● EXERCISE DESCRIPTION
Reproduce exactly the line with "open_write : nat -> write_outcome;" and the lines after it. Stop at the last line of the data and include nothing else.

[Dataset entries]
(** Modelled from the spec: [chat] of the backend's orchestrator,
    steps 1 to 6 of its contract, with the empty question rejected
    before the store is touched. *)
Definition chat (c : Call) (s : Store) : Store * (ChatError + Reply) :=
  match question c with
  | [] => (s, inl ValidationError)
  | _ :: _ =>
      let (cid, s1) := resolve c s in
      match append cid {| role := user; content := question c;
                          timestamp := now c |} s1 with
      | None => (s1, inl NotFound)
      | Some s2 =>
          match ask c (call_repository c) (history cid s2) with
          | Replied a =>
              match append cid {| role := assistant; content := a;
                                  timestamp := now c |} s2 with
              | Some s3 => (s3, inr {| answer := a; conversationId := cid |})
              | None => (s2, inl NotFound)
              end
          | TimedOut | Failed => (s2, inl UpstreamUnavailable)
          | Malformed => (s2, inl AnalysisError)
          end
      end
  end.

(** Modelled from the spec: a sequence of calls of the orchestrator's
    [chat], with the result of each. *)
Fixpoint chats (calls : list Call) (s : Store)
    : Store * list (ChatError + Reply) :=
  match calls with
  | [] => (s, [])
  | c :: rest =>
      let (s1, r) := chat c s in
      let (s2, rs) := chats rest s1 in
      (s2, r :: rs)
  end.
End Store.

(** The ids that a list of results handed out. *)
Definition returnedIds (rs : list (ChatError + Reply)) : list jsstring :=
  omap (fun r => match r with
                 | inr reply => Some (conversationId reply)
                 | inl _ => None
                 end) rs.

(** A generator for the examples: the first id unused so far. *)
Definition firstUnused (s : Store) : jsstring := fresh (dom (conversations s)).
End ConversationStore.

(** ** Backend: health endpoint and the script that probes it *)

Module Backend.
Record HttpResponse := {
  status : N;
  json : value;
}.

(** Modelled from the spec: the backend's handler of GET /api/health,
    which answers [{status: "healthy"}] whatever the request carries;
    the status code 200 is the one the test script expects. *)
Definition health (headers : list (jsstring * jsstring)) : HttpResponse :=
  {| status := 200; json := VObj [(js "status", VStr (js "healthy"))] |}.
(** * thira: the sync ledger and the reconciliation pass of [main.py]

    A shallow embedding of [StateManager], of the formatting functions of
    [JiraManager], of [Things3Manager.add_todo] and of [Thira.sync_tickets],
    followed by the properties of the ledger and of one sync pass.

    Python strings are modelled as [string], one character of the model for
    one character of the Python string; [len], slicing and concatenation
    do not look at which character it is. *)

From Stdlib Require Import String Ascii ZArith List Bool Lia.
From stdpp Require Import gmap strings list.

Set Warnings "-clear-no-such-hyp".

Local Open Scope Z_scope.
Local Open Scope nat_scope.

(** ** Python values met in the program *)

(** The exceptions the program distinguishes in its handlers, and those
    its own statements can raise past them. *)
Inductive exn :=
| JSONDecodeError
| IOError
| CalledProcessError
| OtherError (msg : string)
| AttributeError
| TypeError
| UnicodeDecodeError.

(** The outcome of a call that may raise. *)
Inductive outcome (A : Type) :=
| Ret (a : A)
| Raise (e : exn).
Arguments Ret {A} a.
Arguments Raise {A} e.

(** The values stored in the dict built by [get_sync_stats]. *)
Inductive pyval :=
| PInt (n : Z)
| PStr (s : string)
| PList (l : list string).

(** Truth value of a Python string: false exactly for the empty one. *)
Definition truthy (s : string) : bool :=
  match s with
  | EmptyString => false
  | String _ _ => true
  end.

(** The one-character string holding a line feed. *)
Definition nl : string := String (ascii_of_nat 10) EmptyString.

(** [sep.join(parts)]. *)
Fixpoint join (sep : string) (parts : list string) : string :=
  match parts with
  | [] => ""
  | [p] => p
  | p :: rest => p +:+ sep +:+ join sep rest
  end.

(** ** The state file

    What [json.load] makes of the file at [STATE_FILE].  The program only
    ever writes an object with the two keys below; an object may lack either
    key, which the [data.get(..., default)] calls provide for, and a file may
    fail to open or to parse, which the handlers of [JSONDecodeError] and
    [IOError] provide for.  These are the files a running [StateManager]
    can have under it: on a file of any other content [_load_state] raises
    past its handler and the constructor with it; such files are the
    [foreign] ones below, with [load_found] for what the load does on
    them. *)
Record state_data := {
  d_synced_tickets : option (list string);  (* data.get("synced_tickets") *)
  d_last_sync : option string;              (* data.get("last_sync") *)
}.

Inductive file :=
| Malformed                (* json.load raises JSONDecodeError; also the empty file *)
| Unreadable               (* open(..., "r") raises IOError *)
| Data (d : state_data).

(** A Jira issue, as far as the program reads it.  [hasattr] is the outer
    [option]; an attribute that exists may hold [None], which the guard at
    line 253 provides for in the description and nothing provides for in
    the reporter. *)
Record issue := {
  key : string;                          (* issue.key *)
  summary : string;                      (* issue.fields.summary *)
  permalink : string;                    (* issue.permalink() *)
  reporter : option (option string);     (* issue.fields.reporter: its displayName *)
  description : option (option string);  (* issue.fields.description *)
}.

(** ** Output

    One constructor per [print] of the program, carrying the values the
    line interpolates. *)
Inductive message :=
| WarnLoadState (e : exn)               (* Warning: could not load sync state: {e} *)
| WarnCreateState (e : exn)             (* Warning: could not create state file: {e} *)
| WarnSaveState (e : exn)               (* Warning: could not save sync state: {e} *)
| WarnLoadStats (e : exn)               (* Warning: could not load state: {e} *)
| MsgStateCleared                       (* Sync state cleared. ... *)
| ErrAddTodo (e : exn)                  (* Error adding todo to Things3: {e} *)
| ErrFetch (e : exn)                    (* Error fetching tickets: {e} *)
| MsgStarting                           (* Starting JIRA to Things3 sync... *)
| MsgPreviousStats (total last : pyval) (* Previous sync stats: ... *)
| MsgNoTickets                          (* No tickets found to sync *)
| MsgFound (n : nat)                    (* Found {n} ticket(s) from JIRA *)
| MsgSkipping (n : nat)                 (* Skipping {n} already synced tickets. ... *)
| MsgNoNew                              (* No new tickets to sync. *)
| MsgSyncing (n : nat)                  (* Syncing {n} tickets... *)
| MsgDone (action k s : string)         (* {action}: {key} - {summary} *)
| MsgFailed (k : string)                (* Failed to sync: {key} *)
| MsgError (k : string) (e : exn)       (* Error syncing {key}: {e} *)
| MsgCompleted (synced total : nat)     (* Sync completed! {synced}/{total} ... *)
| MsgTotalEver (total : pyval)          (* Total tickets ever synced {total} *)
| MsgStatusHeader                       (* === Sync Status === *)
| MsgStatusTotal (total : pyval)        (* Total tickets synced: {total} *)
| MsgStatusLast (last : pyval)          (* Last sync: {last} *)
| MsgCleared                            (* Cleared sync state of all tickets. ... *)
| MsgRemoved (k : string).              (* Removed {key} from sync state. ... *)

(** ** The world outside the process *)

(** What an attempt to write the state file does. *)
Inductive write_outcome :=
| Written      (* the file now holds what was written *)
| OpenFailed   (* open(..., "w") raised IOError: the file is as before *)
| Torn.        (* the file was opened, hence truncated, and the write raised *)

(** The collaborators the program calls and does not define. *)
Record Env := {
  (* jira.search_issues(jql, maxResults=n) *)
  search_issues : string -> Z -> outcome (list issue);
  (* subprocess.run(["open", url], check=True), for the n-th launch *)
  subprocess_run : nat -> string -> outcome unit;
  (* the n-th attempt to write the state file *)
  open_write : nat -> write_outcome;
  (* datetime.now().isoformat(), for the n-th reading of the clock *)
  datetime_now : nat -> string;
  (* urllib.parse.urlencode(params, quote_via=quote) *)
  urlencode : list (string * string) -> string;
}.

● ANSWER TO THIS TASK
  open_write : nat -> write_outcome;
  (* datetime.now().isoformat(), for the n-th reading of the clock *)
  datetime_now : nat -> string;
  (* urllib.parse.urlencode(params, quote_via=quote) *)
  urlencode : list (string * string) -> string;
}.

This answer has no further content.